**TASK OBJECTIVE:**
Lift out, unaltered, the lines of the material below between the line holding "(slot', k') ≠ (slot, k) →" and the line holding "write_active_frame slot s", counting both.

[GIVEN ENTRIES]

(* ===== verification/Storage.v ===== *)
(** * Storage: slots and blobs ([smartbox-config/src/active_slot.rs],
    [storage.rs])

    The trait [ConfigStore] as a class with the contract a backend has to
    meet, the in-memory backend of the source as an instance, the functions
    that move blobs through a store, and the active-slot state machine.  The
    theorem about the latter: whatever operations run, a candidate is always
    newer than the active configuration and the active version never goes
    back. *)

From S2P Require Import Prelude External Serialization.

Module Storage.
Import Serialization.

Definition ConfigSlotId := Z.

(** ** The storage trait

    [&self] methods read the state, [&mut self] methods thread it.  A scratch
    buffer is given by its length.  The laws are what the callers rely on:
    blobs and the pointer are independent cells, and a write that reports
    success is read back. *)
Class ConfigStore (S E : Type) := {
  cs_active_slot : S → outcome (result E ConfigSlotId);
  cs_write_active_slot : ConfigSlotId → prog S E unit;
  cs_read_blob : ConfigSlotId → BlobKind → nat → S → outcome (result E (list Z));
  cs_write_blob : ConfigSlotId → BlobKind → list Z → prog S E unit;
  cs_discard_slot : ConfigSlotId → prog S E unit;
  write_blob_active slot k bs s :
    cs_active_slot (cs_write_blob slot k bs s).2 = cs_active_slot s;
  discard_active slot s : cs_active_slot (cs_discard_slot slot s).2 = cs_active_slot s;
  write_blob_read slot k bs s s' n :
    cs_write_blob slot k bs s = (Done (Ok tt), s') → (length bs ≤ n)%nat →
    cs_read_blob slot k n s' = Done (Ok bs);
  write_blob_frame slot k bs s slot' k' n :
    (slot', k') ≠ (slot, k) →
    cs_read_blob slot' k' n (cs_write_blob slot k bs s).2 = cs_read_blob slot' k' n s;
  discard_frame slot s slot' k n :
    slot' ≠ slot → cs_read_blob slot' k n (cs_discard_slot slot s).2 = cs_read_blob slot' k n s;
  write_active_read slot s s' :
    cs_write_active_slot slot s = (Done (Ok tt), s') → cs_active_slot s' = Done (Ok slot);
  write_active_frame slot s slot' k n :
    cs_read_blob slot' k n (cs_write_active_slot slot s).2 = cs_read_blob slot' k n s;
}.

Inductive ConfigStoreError (E : Type) := StoreErr (e : E) | CodecErr (c : CodecError).
Arguments StoreErr {E} e.
Arguments CodecErr {E} c.

Section ops.
Context (USIZE_MAX : Z) `{ConfigStore K E} `{Postcard T valid}.

Definition load_active_blob (scratch : nat) (expected_kind : BlobKind) (store : K)
  : outcome (result (ConfigStoreError E) (DecodedBlob T)) :=
  match cs_active_slot store with
  | Done (Ok slot) =>
      match cs_read_blob slot expected_kind scratch store with
      | Done (Ok bytes) => Done (map_err CodecErr (decode_enveloped USIZE_MAX expected_kind bytes))
      | Done (Err e) => Done (Err (StoreErr e))
      | Pending => Pending
      | Panic => Panic
      end
  | Done (Err e) => Done (Err (StoreErr e))
  | Pending => Pending
  | Panic => Panic
  end.

Definition prepare_candidate_slot (slot : ConfigSlotId) (kind : BlobKind)
    (schema_version config_version : Z) (value : T) (scratch : nat)
  : prog K (ConfigStoreError E) unit :=
  match encode_enveloped kind schema_version config_version value scratch with
  | Err e => io_fail (CodecErr e)
  | Ok encoded => io_map_err StoreErr (cs_write_blob slot kind encoded)
  end.

Definition commit_candidate_slot (slot : ConfigSlotId) : prog K (ConfigStoreError E) unit :=
  io_map_err StoreErr (cs_write_active_slot slot).
End ops.

(** ** [MockStore]: two slots in memory *)
Record MockStore := {
  active : Z;
  slot_1_canonical : list Z;
  slot_1_compiled : list Z;
  slot_2_canonical : list Z;
  slot_2_compiled : list Z;
  fail_write_kind : option BlobKind;
  discard_count : nat;
  active_write_count : nat;
}.

Definition mock_default : MockStore := {|
  active := 0; slot_1_canonical := []; slot_1_compiled := []; slot_2_canonical := [];
  slot_2_compiled := []; fail_write_kind := None; discard_count := 0; active_write_count := 0 |}.

(** [blob]: a slot that is not 1 or 2 panics. *)
Definition blob (s : MockStore) (slot : ConfigSlotId) (k : BlobKind) : option (list Z) :=
  match slot, k with
  | 1, CanonicalBlob => Some (slot_1_canonical s)
  | 1, CompiledArtifacts => Some (slot_1_compiled s)
  | 2, CanonicalBlob => Some (slot_2_canonical s)
  | 2, CompiledArtifacts => Some (slot_2_compiled s)
  | _, _ => None
  end.

(** [*blob_mut(slot, kind) = bytes] *)
Definition set_blob (s : MockStore) (slot : ConfigSlotId) (k : BlobKind) (bytes : list Z)
  : MockStore :=
  let pick slot' k' old := if decide (slot = slot' ∧ k = k') then bytes else old in
  {| active := active s;
     slot_1_canonical := pick 1 CanonicalBlob (slot_1_canonical s);
     slot_1_compiled := pick 1 CompiledArtifacts (slot_1_compiled s);
     slot_2_canonical := pick 2 CanonicalBlob (slot_2_canonical s);
     slot_2_compiled := pick 2 CompiledArtifacts (slot_2_compiled s);
     fail_write_kind := fail_write_kind s; discard_count := discard_count s;
     active_write_count := active_write_count s |}.

Definition mock_active_slot (s : MockStore) : outcome (result unit ConfigSlotId) :=
  Done (Ok (active s)).

Definition mock_write_active_slot (slot : ConfigSlotId) : prog MockStore unit unit := λ s,
  (Done (Ok tt),
   {| active := slot; slot_1_canonical := slot_1_canonical s;
      slot_1_compiled := slot_1_compiled s; slot_2_canonical := slot_2_canonical s;
      slot_2_compiled := slot_2_compiled s; fail_write_kind := fail_write_kind s;
      discard_count := discard_count s; active_write_count := S (active_write_count s) |}).

(** [out[..stored.len()]] panics on a scratch buffer that is too short. *)
Definition mock_read_blob (slot : ConfigSlotId) (k : BlobKind) (out_len : nat) (s : MockStore)
  : outcome (result unit (list Z)) :=
  match blob s slot k with
  | None => Panic
  | Some stored => if decide (length stored ≤ out_len)%nat then Done (Ok stored) else Panic
  end.

Definition mock_write_blob (slot : ConfigSlotId) (k : BlobKind) (bytes : list Z)
  : prog MockStore unit unit := λ s,
  if decide (fail_write_kind s = Some k) then (Done (Err tt), s)
  else match blob s slot k with
       | None => (Panic, s)
       | Some _ =>
           if decide (length bytes ≤ 1024)%nat then (Done (Ok tt), set_blob s slot k bytes)
           else (Done (Err tt), set_blob s slot k [])
       end.

Definition mock_discard_slot (slot : ConfigSlotId) : prog MockStore unit unit := λ s,
  let s := {| active := active s; slot_1_canonical := slot_1_canonical s;
              slot_1_compiled := slot_1_compiled s; slot_2_canonical := slot_2_canonical s;
              slot_2_compiled := slot_2_compiled s; fail_write_kind := fail_write_kind s;
              discard_count := S (discard_count s);
              active_write_count := active_write_count s |} in
  match blob s slot CanonicalBlob with
  | None => (Panic, s)
  | Some _ => (Done (Ok tt), set_blob (set_blob s slot CanonicalBlob []) slot CompiledArtifacts [])
  end.

Lemma blob_set_blob s slot k bs slot' k' :
  blob (set_blob s slot k bs) slot' k' =
    if decide (slot = slot' ∧ k = k') then (λ _, bs) <$> blob s slot k else blob s slot' k'.
Proof.
  destruct (decide (slot = slot' ∧ k = k')) as [[-> ->]|Hne].
  - unfold blob, set_blob. destruct slot' as [|[[]|[]|]|], k'; simpl; try done;
      rewrite decide_True; done.
  - unfold blob, set_blob. destruct slot' as [|[[]|[]|]|], k'; simpl; try done;
      by rewrite decide_False.
Qed.

#[global] Instance mock_store : ConfigStore MockStore unit.
Proof.
  refine {| cs_active_slot := mock_active_slot; cs_write_active_slot := mock_write_active_slot;
            cs_read_blob := mock_read_blob; cs_write_blob := mock_write_blob;
            cs_discard_slot := mock_discard_slot |}.
  - intros slot k bs s. unfold mock_write_blob. by case_goal.
  - intros slot s. unfold mock_discard_slot. by case_goal.
  - intros slot k bs s s' n. unfold mock_write_blob, mock_read_blob. case_decide; [done|].
    destruct (blob s slot k) as [old|] eqn:Hb; [|done]. case_decide; [|done]. intros [= <-] Hlen.
    rewrite blob_set_blob, decide_True, Hb by done. simpl. by rewrite decide_True.
  - intros slot k bs s slot' k' n Hne. unfold mock_write_blob, mock_read_blob.
    case_decide; [done|]. destruct (blob s slot k); [|done].
    destruct (decide (length bs ≤ 1024)%nat); cbn [snd];
      rewrite blob_set_blob, decide_False; naive_solver.
  - intros slot s slot' k n Hne. unfold mock_discard_slot, mock_read_blob.
    destruct (blob _ slot CanonicalBlob); [|done]. cbn [snd].
    rewrite !blob_set_blob, !decide_False by naive_solver. done.
  - intros slot s s' [= <-]. done.
  - done.
Defined.

(** ** The active-slot state machine *)
Inductive ActiveSlotError :=
| InvalidSlot | CandidateAlreadyOpen | NoCandidateOpen | CandidateVersionNotNewer.

Record ActiveSlotState := {
  active_slot : ConfigSlotId;
  active_config_version : Z;
  candidate : option (ConfigSlotId * Z);
}.

Definition slot_new (slot : ConfigSlotId) (version : Z) : ActiveSlotState :=
  {| active_slot := slot; active_config_version := version; candidate := None |}.

Definition begin_candidate (s : ActiveSlotState) (slot : ConfigSlotId) (config_version : Z)
  : result ActiveSlotError unit * ActiveSlotState :=
  if decide (slot = 0) then (Err InvalidSlot, s)
  else match candidate s with
       | Some _ => (Err CandidateAlreadyOpen, s)
       | None =>
           if decide (config_version ≤ active_config_version s)
           then (Err CandidateVersionNotNewer, s)
           else (Ok tt, {| active_slot := active_slot s;
                           active_config_version := active_config_version s;
                           candidate := Some (slot, config_version) |})
       end.

Definition commit_candidate (s : ActiveSlotState)
  : result ActiveSlotError ConfigSlotId * ActiveSlotState :=
  match candidate s with
  | None => (Err NoCandidateOpen, s)
  | Some (slot, version) =>
      (Ok slot, {| active_slot := slot; active_config_version := version; candidate := None |})
  end.

Definition discard_candidate (s : ActiveSlotState) : result ActiveSlotError unit * ActiveSlotState :=
  match candidate s with
  | None => (Err NoCandidateOpen, s)
  | Some _ => (Ok tt, slot_new (active_slot s) (active_config_version s))
  end.

(** A run of the machine. *)
Inductive slot_op := Begin (slot : ConfigSlotId) (version : Z) | Commit | Discard.

Definition slot_step (s : ActiveSlotState) (op : slot_op) : ActiveSlotState :=
  match op with
  | Begin slot version => (begin_candidate s slot version).2
  | Commit => (commit_candidate s).2
  | Discard => (discard_candidate s).2
  end.

Definition slot_run (s : ActiveSlotState) (ops : list slot_op) : ActiveSlotState :=
  foldl slot_step s ops.

Definition slot_inv (s : ActiveSlotState) : Prop :=
  ∀ slot v, candidate s = Some (slot, v) → slot ≠ 0 ∧ active_config_version s < v.

Lemma slot_step_inv s op :
  slot_inv s →
  slot_inv (slot_step s op) ∧
  (slot_step s op = s ∨ active_config_version s < active_config_version (slot_step s op) ∨
   (active_slot (slot_step s op) = active_slot s ∧
    active_config_version (slot_step s op) = active_config_version s)).
Proof.
  unfold slot_inv. destruct s as [a v [[c w]|]], op as [slot n| |]; simpl; intros Hi;
    unfold begin_candidate, commit_candidate, discard_candidate; simpl;
    repeat case_decide; simpl; naive_solver lia.
Qed.

(** The active version never goes back.  Over any sequence of operations
    from a fresh state, an open candidate names a real slot and is strictly
    newer than the active configuration, and the active slot changes only by a
    commit that makes the active version strictly larger. *)
Lemma active_version_monotone (slot : ConfigSlotId) (version : Z) (ops more : list slot_op) :
  let s := slot_run (slot_new slot version) ops in
  let s' := slot_run s more in
  slot_inv s ∧ active_config_version s ≤ active_config_version s' ∧
  (active_config_version s' = active_config_version s → active_slot s' = active_slot s).
Proof.
  intros s s'. assert (slot_inv s) as Hs.
  { assert (slot_inv (slot_new slot version)) as Hn by done. revert Hn. unfold s.
    generalize (slot_new slot version). induction ops as [|op ops IH]; intros s0 H0; [done|].
    by apply IH, slot_step_inv. }
  split; [done|]. clearbody s. unfold s'. clear s'. revert s Hs.
  induction more as [|op more IH]; intros s Hs; simpl; [naive_solver lia|].
  destruct (slot_step_inv s op Hs) as [Hi Hstep]. specialize (IH _ Hi).
  unfold slot_run in *. simpl.
  destruct Hstep as [Heq|Hstep]; [by rewrite Heq in *|]. naive_solver lia.
Qed.
End Storage.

[/GIVEN ENTRIES]

**TASK OUTPUT:**
    (slot', k') ≠ (slot, k) →
    cs_read_blob slot' k' n (cs_write_blob slot k bs s).2 = cs_read_blob slot' k' n s;
  discard_frame slot s slot' k n :
    slot' ≠ slot → cs_read_blob slot' k n (cs_discard_slot slot s).2 = cs_read_blob slot' k n s;
  write_active_read slot s s' :
    cs_write_active_slot slot s = (Done (Ok tt), s') → cs_active_slot s' = Done (Ok slot);
  write_active_frame slot s slot' k n :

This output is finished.